Your task is to filter the data below down to the lines holding "requests".
*** Opening Source material ***
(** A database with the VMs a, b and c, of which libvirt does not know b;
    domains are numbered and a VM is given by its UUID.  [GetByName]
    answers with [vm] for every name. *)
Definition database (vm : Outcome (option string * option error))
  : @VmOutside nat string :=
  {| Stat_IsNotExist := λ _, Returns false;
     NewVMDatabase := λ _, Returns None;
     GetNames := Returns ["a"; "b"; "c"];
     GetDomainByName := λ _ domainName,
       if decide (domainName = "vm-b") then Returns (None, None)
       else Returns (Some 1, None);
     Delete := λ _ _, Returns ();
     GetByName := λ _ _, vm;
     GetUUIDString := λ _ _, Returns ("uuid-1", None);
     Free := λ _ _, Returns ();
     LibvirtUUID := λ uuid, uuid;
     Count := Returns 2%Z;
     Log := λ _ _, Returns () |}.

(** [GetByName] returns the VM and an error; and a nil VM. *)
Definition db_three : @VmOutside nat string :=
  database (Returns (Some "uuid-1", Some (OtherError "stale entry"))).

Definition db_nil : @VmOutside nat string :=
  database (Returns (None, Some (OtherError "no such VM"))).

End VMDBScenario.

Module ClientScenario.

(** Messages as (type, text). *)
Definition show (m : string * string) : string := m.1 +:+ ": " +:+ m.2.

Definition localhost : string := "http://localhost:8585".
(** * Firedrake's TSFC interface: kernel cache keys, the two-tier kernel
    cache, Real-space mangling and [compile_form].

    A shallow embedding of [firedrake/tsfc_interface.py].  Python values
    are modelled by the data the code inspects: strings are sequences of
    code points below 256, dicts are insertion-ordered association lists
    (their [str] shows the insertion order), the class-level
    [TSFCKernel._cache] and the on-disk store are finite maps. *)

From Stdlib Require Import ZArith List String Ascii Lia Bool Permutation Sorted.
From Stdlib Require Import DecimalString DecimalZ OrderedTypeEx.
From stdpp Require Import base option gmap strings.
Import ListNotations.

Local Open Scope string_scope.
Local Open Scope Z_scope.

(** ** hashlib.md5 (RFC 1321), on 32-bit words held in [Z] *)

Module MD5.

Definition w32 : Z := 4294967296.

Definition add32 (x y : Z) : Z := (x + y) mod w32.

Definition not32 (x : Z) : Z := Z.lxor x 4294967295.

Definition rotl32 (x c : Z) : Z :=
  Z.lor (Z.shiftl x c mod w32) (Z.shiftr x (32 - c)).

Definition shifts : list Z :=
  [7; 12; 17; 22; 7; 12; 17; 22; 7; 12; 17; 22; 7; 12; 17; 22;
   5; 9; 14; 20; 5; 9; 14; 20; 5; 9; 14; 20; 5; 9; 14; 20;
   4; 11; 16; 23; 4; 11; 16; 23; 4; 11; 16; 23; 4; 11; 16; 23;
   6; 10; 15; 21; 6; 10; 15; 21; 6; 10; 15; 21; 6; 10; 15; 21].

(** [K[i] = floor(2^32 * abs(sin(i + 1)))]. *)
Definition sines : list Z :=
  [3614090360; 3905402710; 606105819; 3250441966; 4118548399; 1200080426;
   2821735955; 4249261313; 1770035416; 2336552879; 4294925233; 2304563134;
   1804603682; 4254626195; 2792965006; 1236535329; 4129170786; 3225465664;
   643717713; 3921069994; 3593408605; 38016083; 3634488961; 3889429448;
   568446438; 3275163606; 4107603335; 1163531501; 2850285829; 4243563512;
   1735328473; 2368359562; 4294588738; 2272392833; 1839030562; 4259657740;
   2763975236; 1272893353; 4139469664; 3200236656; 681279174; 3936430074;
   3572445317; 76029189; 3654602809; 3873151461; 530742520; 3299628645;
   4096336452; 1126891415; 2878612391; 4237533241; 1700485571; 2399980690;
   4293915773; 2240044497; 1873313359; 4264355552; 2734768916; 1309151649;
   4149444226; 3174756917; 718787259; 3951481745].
*** Closing Source material ***
*** Opening Source material ***
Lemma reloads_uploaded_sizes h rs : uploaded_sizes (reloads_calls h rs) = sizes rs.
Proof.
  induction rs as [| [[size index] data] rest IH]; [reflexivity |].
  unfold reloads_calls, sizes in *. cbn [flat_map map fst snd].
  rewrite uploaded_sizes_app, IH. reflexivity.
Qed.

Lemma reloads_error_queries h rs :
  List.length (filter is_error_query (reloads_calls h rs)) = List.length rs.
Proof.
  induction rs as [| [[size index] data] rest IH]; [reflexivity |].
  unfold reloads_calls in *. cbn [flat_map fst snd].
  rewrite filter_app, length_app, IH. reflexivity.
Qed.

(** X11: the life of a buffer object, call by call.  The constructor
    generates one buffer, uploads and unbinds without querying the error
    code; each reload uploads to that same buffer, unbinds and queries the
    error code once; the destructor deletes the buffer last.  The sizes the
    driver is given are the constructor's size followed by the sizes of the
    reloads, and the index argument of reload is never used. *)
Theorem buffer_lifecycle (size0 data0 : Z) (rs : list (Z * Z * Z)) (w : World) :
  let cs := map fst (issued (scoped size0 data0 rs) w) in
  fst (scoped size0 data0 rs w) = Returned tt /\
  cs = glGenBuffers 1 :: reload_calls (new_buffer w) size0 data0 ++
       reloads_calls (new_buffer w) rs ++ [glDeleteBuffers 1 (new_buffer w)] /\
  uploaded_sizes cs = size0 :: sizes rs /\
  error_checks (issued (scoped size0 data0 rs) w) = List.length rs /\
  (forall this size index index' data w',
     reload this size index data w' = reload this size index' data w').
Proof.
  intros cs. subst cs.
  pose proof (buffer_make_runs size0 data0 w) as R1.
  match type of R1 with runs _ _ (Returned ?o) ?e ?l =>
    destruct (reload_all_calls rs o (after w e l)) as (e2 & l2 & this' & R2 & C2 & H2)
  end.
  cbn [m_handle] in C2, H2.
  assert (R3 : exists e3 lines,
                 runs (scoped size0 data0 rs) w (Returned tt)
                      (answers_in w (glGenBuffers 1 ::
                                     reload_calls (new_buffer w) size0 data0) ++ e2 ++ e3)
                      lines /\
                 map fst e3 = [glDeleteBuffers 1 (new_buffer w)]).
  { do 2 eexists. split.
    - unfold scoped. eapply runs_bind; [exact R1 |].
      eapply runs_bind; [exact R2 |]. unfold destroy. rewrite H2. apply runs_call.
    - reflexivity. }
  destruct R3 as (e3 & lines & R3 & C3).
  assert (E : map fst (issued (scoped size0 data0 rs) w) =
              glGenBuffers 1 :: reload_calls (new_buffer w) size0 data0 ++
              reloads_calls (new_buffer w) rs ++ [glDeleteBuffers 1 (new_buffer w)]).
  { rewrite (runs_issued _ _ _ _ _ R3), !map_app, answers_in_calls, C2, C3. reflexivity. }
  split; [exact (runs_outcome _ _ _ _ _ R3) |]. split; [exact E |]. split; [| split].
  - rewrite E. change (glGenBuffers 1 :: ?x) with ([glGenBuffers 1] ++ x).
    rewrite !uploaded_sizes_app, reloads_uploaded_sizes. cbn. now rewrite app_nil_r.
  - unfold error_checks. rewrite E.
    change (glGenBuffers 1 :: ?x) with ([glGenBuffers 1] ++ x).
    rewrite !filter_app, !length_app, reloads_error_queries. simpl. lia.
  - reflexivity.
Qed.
*** Closing Source material ***
*** Opening Source material ***
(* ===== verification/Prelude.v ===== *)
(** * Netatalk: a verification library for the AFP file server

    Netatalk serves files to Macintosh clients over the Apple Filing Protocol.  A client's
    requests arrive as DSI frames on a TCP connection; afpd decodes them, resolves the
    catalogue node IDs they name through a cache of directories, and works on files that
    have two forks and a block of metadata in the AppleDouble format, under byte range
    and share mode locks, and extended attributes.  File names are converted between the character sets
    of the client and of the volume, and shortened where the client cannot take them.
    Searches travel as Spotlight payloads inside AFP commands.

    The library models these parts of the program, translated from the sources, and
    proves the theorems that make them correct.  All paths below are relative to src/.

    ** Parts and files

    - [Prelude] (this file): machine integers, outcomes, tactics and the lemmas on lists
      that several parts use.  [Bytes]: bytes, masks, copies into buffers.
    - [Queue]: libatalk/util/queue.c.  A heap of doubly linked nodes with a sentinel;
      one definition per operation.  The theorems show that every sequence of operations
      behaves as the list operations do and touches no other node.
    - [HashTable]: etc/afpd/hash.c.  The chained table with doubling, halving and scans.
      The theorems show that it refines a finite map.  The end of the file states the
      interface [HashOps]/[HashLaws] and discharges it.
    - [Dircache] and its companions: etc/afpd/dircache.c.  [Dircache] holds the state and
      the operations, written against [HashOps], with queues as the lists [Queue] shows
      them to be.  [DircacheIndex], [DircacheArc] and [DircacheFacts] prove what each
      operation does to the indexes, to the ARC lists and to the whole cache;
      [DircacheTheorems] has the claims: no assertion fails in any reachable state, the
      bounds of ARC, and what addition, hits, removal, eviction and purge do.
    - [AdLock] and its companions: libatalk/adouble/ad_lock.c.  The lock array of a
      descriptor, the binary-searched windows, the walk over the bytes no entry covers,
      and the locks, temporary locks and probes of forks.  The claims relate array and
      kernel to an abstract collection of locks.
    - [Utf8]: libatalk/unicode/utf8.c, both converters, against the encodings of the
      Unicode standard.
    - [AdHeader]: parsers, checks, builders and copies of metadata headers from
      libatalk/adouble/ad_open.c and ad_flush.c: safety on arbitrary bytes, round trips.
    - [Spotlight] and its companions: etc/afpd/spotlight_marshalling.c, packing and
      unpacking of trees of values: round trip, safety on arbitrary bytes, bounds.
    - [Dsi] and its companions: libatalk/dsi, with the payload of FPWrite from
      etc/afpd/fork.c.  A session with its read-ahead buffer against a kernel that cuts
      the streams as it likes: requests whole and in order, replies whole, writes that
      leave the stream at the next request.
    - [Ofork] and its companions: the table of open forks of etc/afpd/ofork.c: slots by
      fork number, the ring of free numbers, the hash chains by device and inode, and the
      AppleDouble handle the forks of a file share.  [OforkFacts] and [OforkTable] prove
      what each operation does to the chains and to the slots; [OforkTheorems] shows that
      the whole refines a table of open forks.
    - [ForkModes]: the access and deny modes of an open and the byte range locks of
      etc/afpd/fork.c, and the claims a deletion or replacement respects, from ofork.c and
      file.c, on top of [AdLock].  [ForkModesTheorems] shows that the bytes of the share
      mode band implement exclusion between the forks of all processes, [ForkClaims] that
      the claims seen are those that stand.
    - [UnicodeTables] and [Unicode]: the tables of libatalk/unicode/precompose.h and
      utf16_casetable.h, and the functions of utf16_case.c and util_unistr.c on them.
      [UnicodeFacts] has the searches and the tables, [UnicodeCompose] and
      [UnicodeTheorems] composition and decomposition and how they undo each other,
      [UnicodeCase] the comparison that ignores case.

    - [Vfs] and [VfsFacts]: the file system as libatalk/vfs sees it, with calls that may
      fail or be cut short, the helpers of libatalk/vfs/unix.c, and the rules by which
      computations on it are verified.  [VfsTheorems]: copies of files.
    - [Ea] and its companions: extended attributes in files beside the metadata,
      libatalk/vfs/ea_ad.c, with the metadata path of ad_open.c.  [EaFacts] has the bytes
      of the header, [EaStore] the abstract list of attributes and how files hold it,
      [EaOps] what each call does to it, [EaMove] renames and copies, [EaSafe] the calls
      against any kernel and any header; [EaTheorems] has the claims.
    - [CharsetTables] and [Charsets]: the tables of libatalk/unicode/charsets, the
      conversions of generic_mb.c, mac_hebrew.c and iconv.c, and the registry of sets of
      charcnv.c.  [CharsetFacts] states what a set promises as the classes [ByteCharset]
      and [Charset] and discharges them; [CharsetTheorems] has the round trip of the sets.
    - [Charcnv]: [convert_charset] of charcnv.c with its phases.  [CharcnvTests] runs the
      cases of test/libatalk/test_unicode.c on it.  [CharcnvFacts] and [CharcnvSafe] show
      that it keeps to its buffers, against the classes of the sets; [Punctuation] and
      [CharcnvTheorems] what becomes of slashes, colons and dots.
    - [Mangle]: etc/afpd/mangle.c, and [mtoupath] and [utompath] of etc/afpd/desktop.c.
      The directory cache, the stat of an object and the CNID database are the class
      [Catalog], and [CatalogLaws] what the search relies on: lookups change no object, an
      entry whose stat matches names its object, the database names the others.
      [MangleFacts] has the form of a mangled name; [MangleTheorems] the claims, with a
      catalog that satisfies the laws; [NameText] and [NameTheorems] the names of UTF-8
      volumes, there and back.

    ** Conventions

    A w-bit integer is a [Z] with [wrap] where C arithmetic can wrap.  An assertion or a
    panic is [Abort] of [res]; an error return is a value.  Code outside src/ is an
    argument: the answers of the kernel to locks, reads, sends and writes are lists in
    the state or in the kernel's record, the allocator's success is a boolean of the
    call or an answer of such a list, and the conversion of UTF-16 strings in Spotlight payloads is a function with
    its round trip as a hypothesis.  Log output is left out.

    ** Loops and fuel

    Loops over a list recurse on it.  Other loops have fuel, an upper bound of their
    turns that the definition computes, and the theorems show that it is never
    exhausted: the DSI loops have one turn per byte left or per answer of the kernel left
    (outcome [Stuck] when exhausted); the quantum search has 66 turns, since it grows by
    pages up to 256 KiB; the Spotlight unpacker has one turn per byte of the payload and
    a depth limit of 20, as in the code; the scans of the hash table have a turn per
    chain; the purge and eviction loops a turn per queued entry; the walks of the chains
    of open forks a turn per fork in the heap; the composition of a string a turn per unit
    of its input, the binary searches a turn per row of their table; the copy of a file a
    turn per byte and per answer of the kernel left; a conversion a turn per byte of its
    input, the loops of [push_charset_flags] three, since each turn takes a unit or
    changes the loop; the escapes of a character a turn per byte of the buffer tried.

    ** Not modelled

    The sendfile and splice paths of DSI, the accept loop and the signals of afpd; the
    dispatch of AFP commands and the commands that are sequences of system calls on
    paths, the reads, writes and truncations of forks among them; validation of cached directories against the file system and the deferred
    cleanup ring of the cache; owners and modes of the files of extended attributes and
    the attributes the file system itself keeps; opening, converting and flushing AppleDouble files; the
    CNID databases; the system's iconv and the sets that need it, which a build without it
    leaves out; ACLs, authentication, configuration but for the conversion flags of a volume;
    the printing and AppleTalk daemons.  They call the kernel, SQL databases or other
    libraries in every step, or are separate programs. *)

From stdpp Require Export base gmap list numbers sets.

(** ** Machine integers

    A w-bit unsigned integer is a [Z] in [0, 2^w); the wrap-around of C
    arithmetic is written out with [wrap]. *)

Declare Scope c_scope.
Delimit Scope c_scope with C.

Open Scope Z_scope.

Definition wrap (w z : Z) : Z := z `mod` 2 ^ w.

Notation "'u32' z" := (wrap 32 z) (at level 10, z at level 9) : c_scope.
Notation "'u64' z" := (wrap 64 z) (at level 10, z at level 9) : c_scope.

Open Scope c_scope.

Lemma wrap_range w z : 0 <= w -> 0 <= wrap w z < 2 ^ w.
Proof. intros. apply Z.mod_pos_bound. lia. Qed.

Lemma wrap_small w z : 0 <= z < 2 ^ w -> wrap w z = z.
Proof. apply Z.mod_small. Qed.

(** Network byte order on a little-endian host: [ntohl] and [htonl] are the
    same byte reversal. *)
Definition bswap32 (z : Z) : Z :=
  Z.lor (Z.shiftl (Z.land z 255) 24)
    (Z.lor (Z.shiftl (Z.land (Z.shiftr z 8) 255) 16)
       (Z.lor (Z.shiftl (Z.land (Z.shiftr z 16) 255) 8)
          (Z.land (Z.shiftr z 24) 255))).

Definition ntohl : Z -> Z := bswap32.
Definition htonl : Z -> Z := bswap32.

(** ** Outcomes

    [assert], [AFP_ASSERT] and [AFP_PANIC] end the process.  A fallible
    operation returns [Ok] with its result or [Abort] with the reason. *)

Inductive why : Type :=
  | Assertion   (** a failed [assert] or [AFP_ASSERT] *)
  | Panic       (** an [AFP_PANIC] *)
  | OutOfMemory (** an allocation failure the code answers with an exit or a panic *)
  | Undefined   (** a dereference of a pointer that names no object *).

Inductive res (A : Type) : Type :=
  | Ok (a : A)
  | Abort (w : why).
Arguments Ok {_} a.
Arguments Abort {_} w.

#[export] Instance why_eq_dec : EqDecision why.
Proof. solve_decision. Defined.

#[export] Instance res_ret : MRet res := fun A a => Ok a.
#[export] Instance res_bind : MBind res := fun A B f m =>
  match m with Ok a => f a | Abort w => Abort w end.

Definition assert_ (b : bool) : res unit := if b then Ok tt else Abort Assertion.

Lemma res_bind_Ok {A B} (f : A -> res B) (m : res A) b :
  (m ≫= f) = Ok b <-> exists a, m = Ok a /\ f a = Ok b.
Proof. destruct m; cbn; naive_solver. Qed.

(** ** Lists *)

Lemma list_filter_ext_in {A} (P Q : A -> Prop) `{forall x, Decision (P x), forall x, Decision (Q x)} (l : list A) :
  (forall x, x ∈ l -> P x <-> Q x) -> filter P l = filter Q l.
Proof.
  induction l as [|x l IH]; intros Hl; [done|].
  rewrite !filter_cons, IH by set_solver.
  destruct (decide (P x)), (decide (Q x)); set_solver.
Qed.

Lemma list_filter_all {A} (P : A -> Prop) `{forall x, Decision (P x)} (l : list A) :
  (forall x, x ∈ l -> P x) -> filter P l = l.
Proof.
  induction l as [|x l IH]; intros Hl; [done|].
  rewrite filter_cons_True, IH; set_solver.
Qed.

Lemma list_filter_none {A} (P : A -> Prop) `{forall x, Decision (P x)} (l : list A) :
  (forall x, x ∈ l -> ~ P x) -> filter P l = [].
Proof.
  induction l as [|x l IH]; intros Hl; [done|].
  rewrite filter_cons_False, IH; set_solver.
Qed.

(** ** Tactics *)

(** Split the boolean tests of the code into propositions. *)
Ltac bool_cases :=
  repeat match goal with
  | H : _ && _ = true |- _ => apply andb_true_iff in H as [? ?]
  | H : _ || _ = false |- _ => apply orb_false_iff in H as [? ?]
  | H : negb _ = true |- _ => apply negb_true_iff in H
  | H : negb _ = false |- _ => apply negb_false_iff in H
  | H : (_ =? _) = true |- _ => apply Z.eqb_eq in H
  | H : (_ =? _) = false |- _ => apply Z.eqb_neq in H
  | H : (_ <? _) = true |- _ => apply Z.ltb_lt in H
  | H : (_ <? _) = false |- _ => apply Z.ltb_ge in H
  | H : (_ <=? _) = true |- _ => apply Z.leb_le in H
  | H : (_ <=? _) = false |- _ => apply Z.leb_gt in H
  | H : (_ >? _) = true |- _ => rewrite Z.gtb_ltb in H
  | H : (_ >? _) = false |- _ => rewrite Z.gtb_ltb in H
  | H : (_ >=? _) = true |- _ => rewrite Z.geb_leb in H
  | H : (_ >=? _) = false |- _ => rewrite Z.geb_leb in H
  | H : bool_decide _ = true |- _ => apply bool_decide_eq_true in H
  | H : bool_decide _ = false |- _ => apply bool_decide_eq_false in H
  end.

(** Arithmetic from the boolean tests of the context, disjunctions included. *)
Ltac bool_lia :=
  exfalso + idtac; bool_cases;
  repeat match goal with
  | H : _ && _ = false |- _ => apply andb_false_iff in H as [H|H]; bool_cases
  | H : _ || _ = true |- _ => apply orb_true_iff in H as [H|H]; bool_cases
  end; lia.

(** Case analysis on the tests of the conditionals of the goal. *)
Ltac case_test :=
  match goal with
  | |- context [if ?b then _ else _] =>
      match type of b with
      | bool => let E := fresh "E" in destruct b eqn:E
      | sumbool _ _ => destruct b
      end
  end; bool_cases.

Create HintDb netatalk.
*** Closing Source material ***
### Result
    requests arrive as DSI frames on a TCP connection; afpd decodes them, resolves the
      the streams as it likes: requests whole and in order, replies whole, writes that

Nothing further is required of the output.